Data compiled by real estate firm Douglas Elliman and appraiser Miller Samuel show the median sales price of homes sold on Long Island hit a record high in the third quarter, which includes July, August and September. reached an impressive $620,000.
+2.5% QoQ, +6% YoY.
According to the companies, the average number of days a home was on the market in the third quarter was just 41 days, the shortest recorded in more than 20 years of available tracking data. This data excludes sales generated in the Hamptons and North Forks of Long Island, which are tracked separately.
The market remained enthusiastic even though mortgage rates continued to rise towards 7% as the Federal Reserve hiked interest rates. The average 30-year fixed-rate mortgage has reached its highest interest rate in 20 years, driving up costs for buyers and forcing many sellers to move to other markets. to lower their asking price.

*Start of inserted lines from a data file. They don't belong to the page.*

Definition a2a_crypto_method_string (method : a2a_crypto_method_t) : bytes :=
  match method with
  | A2A_CRYPTO_NONE => "none"%cs
  | A2A_CRYPTO_AES_128_GCM => "aes-128-gcm"%cs
  | A2A_CRYPTO_AES_256_GCM => "aes-256-gcm"%cs
  end.

(** ** Credentials *)

#[local] Opaque a2a_hmac_sha256.
#[local] Arguments a2a_const_time_eq : simpl never.
#[local] Arguments hex_byte : simpl never.
#[local] Arguments a2a_v03_authenticate : simpl never.
#[local] Arguments u64 : simpl never.

(** The secret is an array of 128 bytes of which [secret_len] count. *)
Definition secret_ok (c : a2a_auth_config_t) : Prop :=
  length (ac_shared_secret c) = 128%nat /\ 0 <= ac_secret_len c <= 128.

(** The MAC of a text under the configured secret, in hexadecimal. *)
Definition mac_hex (c : a2a_auth_config_t) (data : bytes) : bytes :=
  concat (hex_byte <$> a2a_hmac_sha256 (secret_key c) (code <$> data)).

Lemma length_mac_hex c data : length (mac_hex c data) = 64%nat.
Proof. unfold mac_hex. by rewrite length_hex_bytes, length_hmac. Qed.

Lemma mac_encoded c data size :
  65 <= size -> a2a_hex_encode (a2a_hmac_sha256 (secret_key c) (code <$> data)) size 0
                = Done (mac_hex c data).
Proof.
  intros ?. unfold mac_hex. rewrite hex_encode_fits; [reflexivity|].
  unfold lenZ. rewrite length_hmac. lia.
Qed.
(** Consensus with the default threshold.  When the request sets no
    positive threshold, 0.67 is used, and every third participant, starting
    with the first, disagrees: the share that agrees, at most 2/3, never
    reaches it, so consensus is never reported, for any number of participants
    the sixteen entries of the result can hold; with more the votes are written
    past the array. *)
Theorem default_consensus_never {W} `{AiryErr} (a : @a2a_v03_adapter_s W) rq :
  aa_initialized a = true -> f32_ltb f32_zero (cq_consensus_threshold rq) = false ->
  match a2a_v03_achieve_consensus (Some a) (Some rq) true with
  | Done (rc, Some r) =>
      rc = 0 /\ cq_num_participants rq <= 16 /\ cr_total_participants r = cq_num_participants rq /\
      cr_consensus_reached r = false /\ cr_consensus_type r = A2A_CONSENSUS_NONE /\
      lenZ (cr_agreements r) = Z.max 0 (cq_num_participants rq) /\
      cr_agree_count r = Z.max 0 (cq_num_participants rq - (cq_num_participants rq + 2) / 3)
  | Done (_, None) => False
  | Fault => 16 < cq_num_participants rq
  end.
Proof.
  intros Hr Ht. unfold a2a_v03_achieve_consensus, a2a_v03_ctx_ready. rewrite Hr, Ht. cbn [negb].
  set (n := cq_num_participants rq). destruct (Z.ltb_spec 16 n) as [?|Hn]; [lia|].
  cbn -[f32_of_Z f32_div f32_leb f32_0_67 votes].
  assert (forall f i, lenZ (votes f i) = Z.of_nat f) as Hlen.
  { unfold lenZ. intros f. induction f as [|f IH]; intros i; [done|]. cbn [votes length]. specialize (IH (i + 1)). lia. }
  assert (f32_leb f32_0_67 (f32_div (f32_of_Z (lenZ (filter (fun b => b = true) (votes (Z.to_nat n) 0))))
                                    (f32_of_Z n)) = false) as ->.
  { destruct (Z.leb_spec 0 n) as [Hp|Hneg].
    - rewrite <- (Z2Nat.id n Hp) at 2. apply default_threshold. lia.
    - replace (Z.to_nat n) with 0%nat by lia. apply zero_ratio. }
  split; [done|]. split; [done|]. split; [done|]. split; [done|]. split; [done|].
  split; [rewrite Hlen; lia|]. rewrite votes_agree by lia.
  destruct (Z.leb_spec 0 n) as [Hp|Hneg].
  - rewrite Z2Nat.id by done. Z.to_euclidean_division_equations. lia.
  - replace (Z.to_nat n) with 0%nat by lia. cbn. Z.to_euclidean_division_equations. lia.
Qed.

Jonathan Miller, CEO and president of Miller Samuel, says rising mortgage rates are weighing on demand, while a shortage of available inventory is helping to prevent previous large price declines. … apparently … Listing inventory is down nearly 6% year-over-year, and the number of closed sales is down 16% year-over-year.

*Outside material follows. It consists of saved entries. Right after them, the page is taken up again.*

Definition never (env : route_env) s : Prop := False.

(** A message handler that answers a message with more than one response. *)
Definition two_responses (env : route_env) s : Prop :=
  exists handler target msg w' rs, aa_message_handler (rt_ctx s) = Some handler /\
    handler target msg (rt_world s) = (w', (0, Some rs)) /\ (2 <= length rs)%nat.

Lemma json_out_ok j : a2a_json_out j = (0, (a2a_json_out j).2) /\ is_Some (a2a_json_out j).2.
Proof.
  unfold a2a_json_out. destruct (Hprint j) as [t ->]. cbn. split; [|by eexists].
  by rewrite airy_success_zero.
Qed.

(** A handler that ends by printing a result. *)
Lemma done_ok bad (s s' : route_state W) j : reply_ok bad s (Done (s', a2a_json_out j)).
Proof. unfold reply_ok. destruct (json_out_ok j) as [-> Hr]. exact Hr. Qed.

(** A handler that stops with an error. *)
Lemma err_ok bad (s s' : route_state W) rc r :
  rc <> 0 -> rt_ctx s' = rt_ctx s -> reply_ok bad s (Done (s', (rc, r))).
Proof. intros Hrc Hc. unfold reply_ok. by rewrite (proj2 (Z.eqb_neq rc 0) Hrc). Qed.

(** Passing on the code of an operation that failed. *)
Lemma rc_ok bad (s s' : route_state W) rc k :
  (rc <> 0 -> rt_ctx s' = rt_ctx s) -> reply_ok bad s k ->
  reply_ok bad s (if negb (rc =? AIRY_SUCCESS) then Done (s', (rc, None)) else k).
Proof.
  intros Hc Hk. rewrite airy_success_zero. destruct (Z.eqb_spec rc 0) as [->|Hrc]; cbn [negb]; [exact Hk|].
  by apply err_ok; [|apply Hc].
Qed.

Lemma with_ctx_same s : with_ctx s (Some (rt_ctx s)) = s.
Proof. by destruct s. Qed.

(** The operations of the context fail without changing it. *)
Lemma register_failed (a : @a2a_v03_adapter_s W) card rc ctx :
  a2a_v03_register_agent (Some a) card = (rc, ctx) -> rc <> 0 -> ctx = Some a.
Proof.
  unfold a2a_v03_register_agent. destruct card as [card|]; [|by intros [_ <-]%pair_equal_spec].
  destruct (negb _); [by intros [_ <-]%pair_equal_spec|].
  destruct (_ ← usable_id card; _) as [[i ic]|]; [by intros [<- _]%pair_equal_spec|].
  destruct (_ <=? _); [by intros [_ <-]%pair_equal_spec|].
  destruct (usable_id card); by intros [<- _]%pair_equal_spec.
Qed.

Lemma unregister_failed (a : @a2a_v03_adapter_s W) id rc ctx :
  a2a_v03_unregister_agent (Some a) id = (rc, ctx) -> rc <> 0 -> ctx = Some a.
Proof.
  unfold a2a_v03_unregister_agent. destruct id as [id|]; [|by intros [_ <-]%pair_equal_spec].
  destruct (negb _); [by intros [_ <-]%pair_equal_spec|].
  destruct (find_agent a id); [by intros [<- _]%pair_equal_spec|by intros [_ <-]%pair_equal_spec].
Qed.

Lemma update_failed now (a : @a2a_v03_adapter_s W) id st out pr rc ctx :
  a2a_v03_update_task now (Some a) id st out pr = (rc, ctx) -> rc <> 0 -> ctx = Some a.
Proof.
  unfold a2a_v03_update_task. destruct id as [id|]; [|by intros [_ <-]%pair_equal_spec].
  destruct (negb _); [by intros [_ <-]%pair_equal_spec|].
  destruct (find_task a id); [by intros [<- _]%pair_equal_spec|by intros [_ <-]%pair_equal_spec].
Qed.

Lemma cancel_failed now (a : @a2a_v03_adapter_s W) id rs rc ctx :
  a2a_v03_cancel_task now (Some a) id rs = (rc, ctx) -> rc <> 0 -> ctx = Some a.
Proof.
  unfold a2a_v03_cancel_task. destruct id as [id|]; [|by intros [_ <-]%pair_equal_spec].
  destruct (negb _); [by intros [_ <-]%pair_equal_spec|].
  destruct (find_task a id); [by intros [<- _]%pair_equal_spec|by intros [_ <-]%pair_equal_spec].
Qed.

(** Creating a task fails without a change or yields a position of the table. *)
Lemma create_task_result al n n' (a : @a2a_v03_adapter_s W) ag de inp w w' rc ctx i :
  a2a_v03_create_task al n n' (Some a) ag de inp true w = (w', (rc, ctx, i)) ->
  (rc <> 0 /\ ctx = Some a /\ i = None) \/
  (rc = 0 /\ exists a' k, ctx = Some a' /\ i = Some k /\ is_Some (aa_tasks a' !! k)).
Proof.
  unfold a2a_v03_create_task. cbn [negb]. intros Hc.
  assert (forall e, e <> 0 -> (w, (e, Some a, None)) = (w', (rc, ctx, i)) ->
            rc <> 0 /\ ctx = Some a /\ i = None) as Herr by (intros e He [= <- <- <- <-]; done).
  destruct (negb _); [left; eapply Herr; [|exact Hc]; errlia|].
  destruct (_ <=? _); [left; eapply Herr; [|exact Hc]; errlia|].
  destruct (negb _ || _); [left; eapply Herr; [|exact Hc]; errlia|].
  destruct (handle_task _ _ _) as [w1 t]. right.
  apply pair_equal_spec in Hc as [_ [[<- <-]%pair_equal_spec <-]%pair_equal_spec].
  split; [done|]. do 2 eexists. split; [done|]. split; [done|]. cbn.
  rewrite lookup_app_r by lia. rewrite Nat.sub_diag. by eexists.
Qed.

(** [bad_request] closes the cases where the parameters are refused. *)
Ltac bad_request := apply err_ok; [errlia | done].

Lemma route_reg_ok : route_ok never a2a_route_reg.
Proof.
  intros env s params. unfold a2a_route_reg, never.
  destruct (parse_params params) as [root|]; [|bad_request].
  destruct (json_string _) as [[|c id]|]; [bad_request| |bad_request].
  destruct (negb _); [bad_request|].
  destruct (a2a_v03_register_agent _ _) as [rc ctx] eqn:Hr.
  apply rc_ok; [|apply done_ok]. intros Hrc. rewrite (register_failed _ _ _ _ Hr Hrc). by rewrite with_ctx_same.
Qed.

Lemma route_unreg_ok : route_ok never a2a_route_unreg.
Proof.
  intros env s params. unfold a2a_route_unreg, never.
  destruct (parse_params params) as [root|]; [|bad_request]. destruct (negb _); [bad_request|].
  destruct (a2a_v03_unregister_agent _ _) as [rc ctx] eqn:Hr.
  apply rc_ok; [|apply done_ok]. intros Hrc. rewrite (unregister_failed _ _ _ _ Hr Hrc). by rewrite with_ctx_same.
Qed.

Lemma route_disc_ok : route_ok never a2a_route_disc.
Proof.
  intros env s params. unfold a2a_route_disc, never.
  destruct (parse_params params) as [root|]; [|bad_request].
  destruct (a2a_v03_discover_agents _ _ _ _ _) as [rc out].
  apply rc_ok; [done|]. destruct (default (None, 0) out) as [results count]. apply done_ok.
Qed.

(** A handler that ends by printing a task of the table. *)
Lemma obj_ok bad (s s' : route_state W) (l : list a2a_task_t) k :
  is_Some (l !! k) -> reply_ok bad s (Done (s', a2a_obj_out (a2a_task_json <$> l !! k) "task"%cs)).
Proof. intros [x ->]. cbn [fmap option_fmap option_map a2a_obj_out]. apply done_ok. Qed.

Lemma route_new_ok : route_ok never a2a_route_new.
Proof.
  intros env s params. unfold a2a_route_new, never.
  destruct (parse_params params) as [root|]; [|bad_request]. destruct (negb _ || _); [bad_request|].
  destruct (a2a_v03_create_task _ _ _ _ _ _ _ _ _) as [w [[rc ctx] i]] eqn:Hc.
  destruct (create_task_result _ _ _ _ _ _ _ _ _ _ _ _ Hc)
    as [(Hrc & -> & ->)|(-> & a' & k & -> & -> & Hk)].
  - rewrite with_ctx_same. by apply err_ok.
  - apply rc_ok; [done|]. by apply obj_ok.
Qed.

Lemma route_upd_ok : route_ok never a2a_route_upd.
Proof.
  intros env s params. unfold a2a_route_upd, never.
  destruct (parse_params params) as [root|]; [|bad_request]. destruct (negb _ || _); [bad_request|].
  destruct (a2a_v03_update_task _ _ _ _ _ _) as [rc ctx] eqn:Hr.
  apply rc_ok; [|apply done_ok]. intros Hrc. rewrite (update_failed _ _ _ _ _ _ _ _ Hr Hrc). by rewrite with_ctx_same.
Qed.

Lemma route_cncl_ok : route_ok never a2a_route_cncl.
Proof.
  intros env s params. unfold a2a_route_cncl, never.
  destruct (parse_params params) as [root|]; [|bad_request]. destruct (negb _); [bad_request|].
  destruct (a2a_v03_cancel_task _ _ _ _) as [rc ctx] eqn:Hr.
  apply rc_ok; [|apply done_ok]. intros Hrc. rewrite (cancel_failed _ _ _ _ _ _ Hr Hrc). by rewrite with_ctx_same.
Qed.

The extent of the slowdown in the overall housing sector will depend on whether the Federal Reserve continues to raise rates or “turn around” to a more moderate fiscal policy.
“The pandemic-era housing boom was not fueled by Wall Street financial engineering, like previous housing booms, but because low mortgage rates remained too low for an extended period of time, resulting in the disappearance of the housing supply. , prices have a substantially more solid foundation underneath them,” Miller told the Post.

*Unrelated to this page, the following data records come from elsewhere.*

(** The same with a heap that refuses every fifth request. *)
Example a2a_life_refused :
  let card := card_zero <| ca_id := Some "a"%cs |> <| ca_available := true |> in
  let ops : list (mem_op unit) :=
    [MemRegister card; MemGetCard "a"%cs; MemGetCard "a"%cs; MemDiscover None;
     MemCreate 17 18 (Some "a"%cs) (Some "d"%cs) None] in
  let h := heap_init (fun p => negb (p mod 5 =? 4)%nat) in
  match @a2a_life unit inst_err inst_string a2a_v03_config_default ops tt h with
  | Done (replies, _, h') => hp_next h' = 14%nat /\ elements (hp_live h') = [] /\ length replies = 5%nat
  | Fault => False
  end.
Proof. vm_compute. done. Qed.
Lemma gives_push {A B} `{Owns A} (get : mcp_mem W -> harray A) set (f : A -> B) fill P limit b m n v :
  other_than get set -> context_ok (erase_mcp m) -> at_most n (erase_mcp m) -> n < 2 ^ 32 ->
  array_ok (f <$> ar_items (get m)) (ar_capacity (get m)) limit ->
  lenZ (ar_items (get m)) < limit -> lenZ (ar_items (get m)) <= n ->
  constructs fill P -> (forall a, P a -> grants -> f a = b) ->
  (forall r, array_ok (f <$> ar_items r) (ar_capacity r) limit ->
             lenZ (f <$> ar_items r) = lenZ (ar_items (get m)) + 1 ->
             context_ok (erase_mcp (set m r)) /\ at_most (n + 1) (erase_mcp (set m r))) ->
  (forall r, push true (f <$> ar_items (get m)) (ar_capacity (get m)) b =
               Done (Some (f <$> ar_items r, ar_capacity r)) ->
             v = Done (0, Some (erase_mcp (set m r)))) ->
  spec (r ← push_mem fill (get m);
        mret (match r with Some r => (0, set m r) | None => (AIRY_ERR_NULL_POINTER, m) end))
       (own m) (gives_code (n + 1) v).
Proof.
  intros Hother Hok Hn Hlt Har Hlim Hle Hfill Hb Hnew Hv. destruct (Hother m) as (R & HR & Hset).
  rewrite array_ok_fmap in Har.
  eapply (spec_step _ _ _ (own (get m)) R); [|exact HR|].
  - apply (spec_push f P _ _ limit b Har); [done|lia|done|done].
  - intros [r|] Z HZ; apply spec_ret.
    + destruct HZ as (-> & Hok' & (a & _ & Hit) & HG). split; [symmetry; apply Hset|]. cbn [snd fst].
      destruct (Hnew r) as [Hc Ha]; [by rewrite array_ok_fmap|rewrite lenZ_fmap, Hit; autorewrite with airy; lia|].
      split; [done|]. split; [done|]. intros Hg. by apply Hv, HG.
    + destruct HZ as [-> Hno]. split; [symmetry; exact HR|]. split; [done|].
      split; [unfold at_most in *; cbn [snd]; lia|]. by intros Hg.
Qed.
(** The text is allocated last; nothing is left to do when it is refused. *)
Definition extract_text_mem (response_json : option bytes) : mem (Z * hstr) :=
  let '(rc, text) := mcp_client_extract_text response_json in
  match text with
  | None => mret (rc, None)
  | Some t =>
      text_json ← strdup t;
      mret (match text_json with Some _ => 0 | None => AIRY_ERR_OUT_OF_MEMORY end, text_json)
  end.
End tools.

Section tools_spec.
Context `{Grants} `{AiryErr} `{CJson}.
Implicit Types (c : client_h) (s : io).

(** A code and the client. *)
Definition code_ok (r : Z * client_h) (Y : gmultiset addr) : Prop := client_ok r.2 /\ Y = own r.2.
Definition erase_code (r : Z * client_h) : Z * mcp_client_s := (r.1, erase_client r.2).

Lemma spec_parse_initialize c resp :
  kh_server_name c = None ->
  spec (parse_initialize_mem c resp) (own c) (fun r Y =>
    Y = own r.2 /\ (client_ok c -> r.1 <> 0 -> client_ok r.2) /\
    (client_ok c -> client_ok (r.2 <| kh_fields ::= (fun f => f <| cl_initialized := true |>) |>)) /\
    (grants -> parse_initialize_response (erase_client c) resp = erase_code r)).
Proof.
  intros Hs. unfold parse_initialize_mem, parse_initialize_response.
  assert (client_ok c -> client_ok (c <| kh_fields ::= (fun f => f <| cl_initialized := true |>) |>)) as Hinit
    by (intros [Ht _]; by split).
  repeat (case_match; try by apply spec_ret).
  eapply spec_new; [apply spec_strdup|]. intros name [_ Hn]. apply spec_ret. split; [|split; [|split]].
  - cbn [snd]. rewrite !own_client_eq, Hs. cbn. change (own (None : hstr)) with (∅ : gmultiset addr). names_blocks.
  - by intros _ [].
  - intros [Ht _]. by split.
  - intros Hg. unfold erase_code, erase_client. cbn. by rewrite (Hn Hg).
Qed.

Lemma follows_ensure_initialized c s :
  client_ok c ->
  follows (ensure_initialized_mem c) s (own c) (client_ensure_initialized (erase_client c) s)
    code_ok erase_code.
Proof.
  intros Hok. unfold ensure_initialized_mem, client_ensure_initialized.
  change (cl_initialized (erase_client c)) with (cl_initialized (kh_fields c)).
  destruct (cl_initialized (kh_fields c)) eqn:Hi; [by apply follows_ret|].
  eapply follows_bind; [by apply follows_rpc_exchange|symmetry; apply (right_id_L ∅ (⊎))|].
  intros [[rc c1] resp] s1 Z [(Hsame & -> & Hout) _]. rewrite (right_id_L ∅ (⊎)). cbn [erase_reply].
  destruct Hsame as (Hok1 & _ & Hi1). rewrite Hi in Hi1.
  destruct (Z.eqb_spec rc 0) as [->|Hrc]; cbn [negb].
  2:{ destruct Hout as [->|?]; [|done]. apply follows_ret; [|done]. split; [done|].
      autorewrite with own. apply (right_id_L ∅ (⊎)). }
  eapply follows_heap; [apply spec_parse_initialize, Hok1, Hi1|reflexivity|].
  intros [rc c2] Z (-> & Herr & Hgood & Hv). cbn [fst snd] in *.
  eapply (follows_free free_str resp); [apply (comm_L (⊎))|].
  eapply follows_pure; [|intros Hg; rewrite (Hv Hg); reflexivity]. cbn [erase_code fst snd].
  destruct (Z.eqb_spec rc 0) as [->|Hrc]; cbn [negb]; [|apply follows_ret; [split; [by apply Herr|done]|done]].
  specialize (Hgood Hok1). set (c3 := c2 <| kh_fields ::= (fun f => f <| cl_initialized := true |>) |>) in *.
  change ((erase_client c2) <| cl_initialized := true |>) with (erase_client c3).
  change (own c2) with (own c3). cbn zeta.
  eapply follows_bind; [by apply follows_rpc_exchange|symmetry; apply (right_id_L ∅ (⊎))|].
  intros [[rc c4] out] s2 Z [((Hok4 & _) & -> & _) Hnone]. cbn [snd] in Hnone. rewrite (Hnone eq_refl).
  apply follows_ret; [|done]. split; [done|]. autorewrite with own. by rewrite !(right_id_L ∅ (⊎)).
Qed.

(** A list of tools or nothing, and the client. *)
Definition tools_ok (r : Z * client_h * client_tool_list) (Y : gmultiset addr) : Prop :=
  let '(rc, c, tools) := r in client_ok c /\ Y = own c ⊎ own tools.

Definition tools_of (l : client_tool_list) : list mcp_client_tool_t :=
  erase_client_tool <$> from_option snd [] l.

Definition erase_tools (r : Z * client_h * client_tool_list)
    : Z * option mcp_client_s * list mcp_client_tool_t :=
  let '(rc, c, tools) := r in (rc, Some (erase_client c), tools_of tools).

Lemma spec_parse_tools resp :
  spec (parse_tools_mem resp) ∅ (fun r Y =>
    Y = own r.2 /\ (grants -> parse_tools resp = (r.1, tools_of r.2))).
Proof.
  unfold parse_tools_mem, parse_tools. repeat (case_match; try by apply spec_ret).
  eapply spec_conseq; [apply spec_client_tool_list|done|]. intros [rc l] Y (-> & _ & Hv).
  split; [done|]. intros Hg. destruct (Hv Hg) as [Hrc Hl]. cbn [fst snd] in *. unfold tools_of. by rewrite Hrc, Hl.
Qed.

Lemma follows_no_tools c rc s (p : res (Z * option mcp_client_s * list mcp_client_tool_t)) :
  client_ok c -> (grants -> p = Ret (rc, Some (erase_client c), []) s) ->
  follows (mret (rc, c, None)) s (own c) p tools_ok erase_tools.
Proof.
  intros Hok Hp. apply follows_ret; [|done]. split; [done|]. autorewrite with own.
  symmetry. apply (right_id_L ∅ (⊎)).
Qed.

(** Both transports run the same code. *)
Lemma follows_transport {A B} t (m0 m : hio A) (p0 p : IO B) s X Q V :
  follows m0 s X (p0 s) Q V -> follows m s X (p s) Q V ->
  follows (match t with
           | MCP_CLIENT_TRANSPORT_NONE => m0
           | MCP_CLIENT_TRANSPORT_STDIO => m
           | MCP_CLIENT_TRANSPORT_HTTP => m
           end) s X
    ((match t with
      | MCP_CLIENT_TRANSPORT_NONE => p0
      | MCP_CLIENT_TRANSPORT_STDIO => p
      | MCP_CLIENT_TRANSPORT_HTTP => p
      end) s) Q V.
Proof. by destruct t. Qed.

“But at this point, it’s up to the Fed how long this slowdown lasts,” Miller added.
Long Island home prices have held up so far, but it’s unclear how long this trend will last given the affordability crisis facing buyers.Freddie Mac says average 30 year fixed Interest rates on mortgages reached 7.08% on Thursday. This is his highest since April 2002.
Some experts warn U.S. house prices may finally fall as much as 20% by next year.